RT Journal Article
SR Electronic
T1 Recessive deleterious variation has a limited impact on signals of adaptive introgression in human populations
JF bioRxiv
FD Cold Spring Harbor Laboratory
SP 2020.01.13.905174
DO 10.1101/2020.01.13.905174
A1 Xinjun Zhang
A1 Bernard Kim
A1 Kirk E. Lohmueller
A1 Emilia Huerta-Sánchez
YR 2020
UL http://biorxiv.org/content/early/2020/01/14/2020.01.13.905174.abstract
AB Admixture with archaic hominins has altered the landscape of genomic variation in modern human populations. Several gene regions have been previously identified as candidates of adaptive introgression (AI) that facilitated human adaptation to specific environments. However, simulation-based studies have suggested that population genetics processes other than adaptive mutations, such as heterosis from recessive deleterious variants private to populations before admixture, can also lead to patterns in genomic data that resemble adaptive introgression. The extent to which the presence of deleterious variants affect the false-positive rate and the power of current methods to detect AI has not been fully assessed. Here, we used extensive simulations to show that recessive deleterious mutations can increase the false positive rates of tests for AI compared to models without deleterious variants.
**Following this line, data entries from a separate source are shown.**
(* ===== verification/_CoqProject ===== *)
-Q . S2P
Prelude.v
RbTree.v
BufferAlloc.v
BufferList.v
BufferInv.v
BufferTake.v
BufferRelease.v
BufferThms.v
DriverState.v
NodeRef.v
NodeRefInv.v
NodeRefOps.v
NodeRefThms.v
Uapi.v
Transaction.v
ThreadWrite.v
ThreadRead.v
Never.v
ReplyThms.v
ObjectThms.v
CommandThms.v
ReadThms.v
Lifecycle.v
CallGuard.v
CallThms.v
LifecycleThms.v
Debug.v
DebugThms.v
Bio.v
BioThms.v
ParseThms.v
SvcMgr.v
SvcMgrThms.v
SvcLoopThms.v
SvcMain.v
SvcMainThms.v
Bctest.v
BctestThms.v
Parcel.v
CppWorld.v
ProcessState.v
IpcCore.v
BpBinder.v
IpcThread.v
IpcPrint.v
Proxy.v
CppThms.v
IpcThms.v
RefBase.v
JniWorld.v
JniBinder.v
JniInv.v
JniOps.v
JniMeths.v
JniProxies.v
JniNatives.v
JniCalls.v
NativeProxy.v
JniThms.v
JniOlder.v
JniParcel.v
JniParcelOps.v
JniParcelThms.v
JniFdThms.v
JniParcelSafe.v
JniParcelSample.v
Runtime.v
RuntimeOpts.v
RuntimeRules.v
RuntimeWords.v
RuntimeBlocks.v
RuntimeThms.v
RuntimeStart.v
RuntimeStartThms.v
RuntimeThreadThms.v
We further examined candidates of AI in modern humans identified from previous studies and show that, although deleterious variants may hinder the performance of AI detection in modern humans, most signals remained robust when deleterious variants are included in the null model. While deleterious variants may have a limited impact on detecting signals of adaptive introgression in humans, we found that at least two AI candidate genes, HYAL2 and HLA, are particularly susceptible to high false positive rates due to the recessive deleterious mutations. By quantifying parameters that affect heterosis, we show that the high false positives are largely attributed to the high exon densities together with low recombination rates in the genomic regions, which can further be exaggerated by the population growth in recent human evolution. Although the combination of such parameters is rare in the human genome, caution is still warranted in other species with different genomic composition and demographic histories.